European Treaties Bearing on the History of the United States and Its Dependencies to 1648

By Frances Gardiner Davenport | Go to book overview

11.
The Bull Ea Quae (Julius II.). January 24, 1506.

INTRODUCTION.

In 1498 Vasco da Gama reached Calicut by way of the Cape of Good Hope. Two years later, Pedro Alvarez Cabral, hastening to India in command of a Portuguese fleet to follow up Gama's successes, landed, near 16° south, upon the coast of Brazil, of which, nearly three months previously, Pinzon, and, shortly after, Diego de Lepe, had taken formal possession for Castile.

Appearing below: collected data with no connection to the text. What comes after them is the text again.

(** * wx/textentry.h: the wxTextEntryBase interface

    A shallow embedding of the inline members of [wxTextEntryBase]
    (include/wx/textentry.h): the event-suppression counter
    [m_eventsBlock], the scoped [EventsSuppressor] guard, the notification
    plumbing and the trivial default implementations.

    Member functions are state transformers on the record [wxTextEntryBase];
    the members a platform backend must supply (the pure virtuals and the
    overridable hook [EnableTextChangedEvents]) are the methods of the class
    [Backend].  Two kinds of calls are observable from outside the object,
    the dispatch of a text-updated event and a call of the backend hook;
    both are recorded, in order, in the field [observed]. *)

From Stdlib Require Import ZArith List Bool Ascii String Lia.
Import ListNotations.
Open Scope Z_scope.

(** ** Data *)

(** [wxString]: a sequence of characters. *)
Definition wxString : Type := list ascii.

(** [typedef long wxTextPos]: positions are signed integers, [-1] is used as
    a sentinel by several members. *)
Definition wxTextPos : Type := Z.

(** The width in bits of the C++ type [unsigned], the type of
    [m_eventsBlock].  It is fixed by the platform ABI (32 for the Windows
    tool chains this header is shipped with); the language only promises at
    least 16 bits. *)
Class Platform : Type := {
  unsigned_bits : Z;
  unsigned_bits_min : 16 <= unsigned_bits
}.

(** What a derived class supplies: the pure virtual members of
    [wxTextEntryBase], acting on the native widget [W], the override of the
    hook [EnableTextChangedEvents] (whose default does nothing), and the
    answer of the owning window's event handlers. *)
Class Backend (W : Type) : Type := {
  native_WriteText : wxString -> W -> W;
  native_Remove : wxTextPos -> wxTextPos -> W -> W;
  native_SetInsertionPoint : wxTextPos -> W -> W;
  native_GetLastPosition : W -> wxTextPos;
  native_SetSelection : wxTextPos -> wxTextPos -> W -> W;
  native_DoGetValue : W -> wxString;
  native_EnableTextChangedEvents : bool -> W -> W;
  native_ProcessEvent : W -> bool
}.

(** Calls that leave the object. *)
Inductive Event : Type :=
| EvTextUpdated
| EvEnableTextChangedEvents (enable : bool).

Definition is_text_updated (e : Event) : bool :=
  match e with
  | EvTextUpdated => true
  | EvEnableTextChangedEvents _ => false
  end.

Definition is_hook_call (e : Event) : bool :=
  match e with
  | EvTextUpdated => false
  | EvEnableTextChangedEvents _ => true
  end.

(** Number of text-updated events in a log. *)
Definition notifications (log : list Event) : nat :=
  List.length (filter is_text_updated log).

(** The calls of the backend hook in a log. *)
Definition hook_calls (log : list Event) : list Event :=
  filter is_hook_call log.

(** Modelled from the spec: the class [wxTextEntryHintData] is only
    forward-declared in the header; the spec describes the hint as an
    optional string owned by the entry. *)
Definition wxTextEntryHintData : Type := wxString.

(** The data members of [wxTextEntryBase], the native widget of the derived
    class, and the log of observable calls (oldest first). *)
Record wxTextEntryBase (W : Type) : Type := mkEntry {
  widget : W;
  m_eventsBlock : Z;
  m_hintData : option wxTextEntryHintData;
  observed : list Event
}.

Arguments mkEntry {W} _ _ _ _.
Arguments widget {W} _.
Arguments m_eventsBlock {W} _.
Arguments m_hintData {W} _.
Arguments observed {W} _.

Definition SetValue_SendEvent : Z := 1.
Definition SetValue_SelectionOnly : Z := 2.

(** ** Members defined in the header *)

Section Members.

Context {P : Platform} {W : Type} {B : Backend W}.

Local Abbreviation entry := (wxTextEntryBase W).

(** Conversion to [unsigned]: reduction modulo [2 ^ unsigned_bits]. *)
Definition to_unsigned (x : Z) : Z := x mod 2 ^ unsigned_bits.

(** The values an [unsigned] data member can hold. *)
Definition counter_ok (st : entry) : Prop :=
  0 <= m_eventsBlock st < 2 ^ unsigned_bits.

(** [wxTextEntryBase() { m_eventsBlock = 0; m_hintData = NULL; }],
    constructed over the widget [w] of the derived class. *)
Definition wxTextEntryBase_ctor (w : W) : entry :=
  mkEntry w 0 None [].

(** [bool EventsAllowed() const { return m_eventsBlock == 0; }] *)
Definition EventsAllowed (st : entry) : bool :=
  m_eventsBlock st =? 0.

(** [virtual void EnableTextChangedEvents(bool enable)]: the call is logged
    and the backend's override acts on the widget. *)
Definition EnableTextChangedEvents (enable : bool) (st : entry) : entry :=
  mkEntry (native_EnableTextChangedEvents enable (widget st))
          (m_eventsBlock st)
          (m_hintData st)
          (observed st ++ [EvEnableTextChangedEvents enable]).

(** [if ( !m_eventsBlock++ ) EnableTextChangedEvents(false);] *)
Definition SuppressTextChangedEvents (st : entry) : entry :=
  let old := m_eventsBlock st in
  let st' := mkEntry (widget st) (to_unsigned (old + 1))
                     (m_hintData st) (observed st) in
  if old =? 0 then EnableTextChangedEvents false st' else st'.

(** [if ( !--m_eventsBlock ) EnableTextChangedEvents(true);] *)
Definition ResumeTextChangedEvents (st : entry) : entry :=
  let new := to_unsigned (m_eventsBlock st - 1) in
  let st' := mkEntry (widget st) new (m_hintData st) (observed st) in
  if new =? 0 then EnableTextChangedEvents true st' else st'.

(** [ForwardEnableTextChangedEvents(bool enable)] *)
Definition ForwardEnableTextChangedEvents (enable : bool) (st : entry)
  : entry :=
  if enable then ResumeTextChangedEvents st
  else SuppressTextChangedEvents st.

(** The nested class [EventsSuppressor]: its constructor and its destructor,
    for the value [suppress] of the member [m_suppress]. *)
Definition EventsSuppressor_ctor (suppress : bool) (st : entry) : entry :=
  if suppress then SuppressTextChangedEvents st else st.

Definition EventsSuppressor_dtor (suppress : bool) (st : entry) : entry :=
  if suppress then ResumeTextChangedEvents st else st.

(** A block with a local [EventsSuppressor]: the destructor runs when the
    block is left. *)
Definition with_EventsSuppressor (suppress : bool) (body : entry -> entry)
  (st : entry) : entry :=
  EventsSuppressor_dtor suppress (body (EventsSuppressor_ctor suppress st)).

(** Modelled from the spec: the body of the static member
    [SendTextUpdatedEvent(wxWindow *win)] is not in the header; the spec
    says it synchronously dispatches a change notification for the owning
    window and returns whether a listener handled it. *)
Definition SendTextUpdatedEvent_win (st : entry) : bool * entry :=
  (native_ProcessEvent (widget st),
   mkEntry (widget st) (m_eventsBlock st) (m_hintData st)
           (observed st ++ [EvTextUpdated])).

(** [bool SendTextUpdatedEvent()
      { return SendTextUpdatedEvent(GetEditableWindow()); }] *)
Definition SendTextUpdatedEvent (st : entry) : bool * entry :=
  SendTextUpdatedEvent_win st.

(** [if ( EventsAllowed() ) SendTextUpdatedEvent();] *)
Definition SendTextUpdatedEventIfAllowed (st : entry) : entry :=
  if EventsAllowed st then snd (SendTextUpdatedEvent st) else st.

The fact that this portion of South America extended beyond the east or Portuguese side of the line of demarcation further complicated the relations of the two countries, whose rivalry now became intense. Expeditions in which Vespucius, detached for a time from Spanish service, sailed under a Portuguese captain ( 1501-1502, 1503-1504), acquainted the Portuguese with the vast extent of the Brazilian coast, and far to the north, in 1500 and 1501, Gaspare Corte-Real visited lands which the Portuguese located on their side of the line.1 The line, therefore, now had a new value for the Portuguese and it was probably this fact that induced King Emmanuel to ask Pope Julius II. to confirm the treaty of Tordesillas that had established it.2

Julius II. was well disposed toward King Emmanuel, who was so zealously laboring for the extension of the faith in Morocco, in Guinea, and notably in India, where the foundations of a colonial empire were beginning to be laid. In the early summer of 1505, a Portuguese embassy of obedience reached Rome, and before its return to Portugal in the following October, had obtained from the pontiff a number of important concessions.3 In the following spring, the pope bestowed upon the king the consecrated golden rose.4 A few months after the return of the embassy and before the bestowal

____________________
1
As in the Cantino map, compiled from Portuguese data in 1502. This map, which shows the line of demarcation passing west of the land discovered by Corte-Real, is photographically reproduced in the size of the original in E. L. Stevenson, Maps illustrating Early Discovery and Exploration in America ( 1903). Parts of it are reproduced in H. Harrisse, Les Corte-Real ( 1883), portfolio, and in id., Discovery of North America ( 1892), opp. pp. 79 and 111.
2
F. A. de Varnhagen, Historia Geral do Brazil ( 1854- 1857), I. 28.
3
For a detailed account of this embassy, see the Marquis MacSwiney de Mashanaglass, Le Portugal et le Saint-Siège, III. 22-29, and by the same author, "Une Ambassade Portugaise à Rome sous Jules II.", in the Revue d'Histoire Diplomatique, 1903, pp. 50-65, and separately printed by Plon Paris, 1903.
4
An interesting account of the golden roses sent by the popes to the kings of Portugal in the sixteenth century is given in the former of the volumes cited in the preceding note. For the gift of the golden rose to Alfonso V., see Doc. 1, note 26.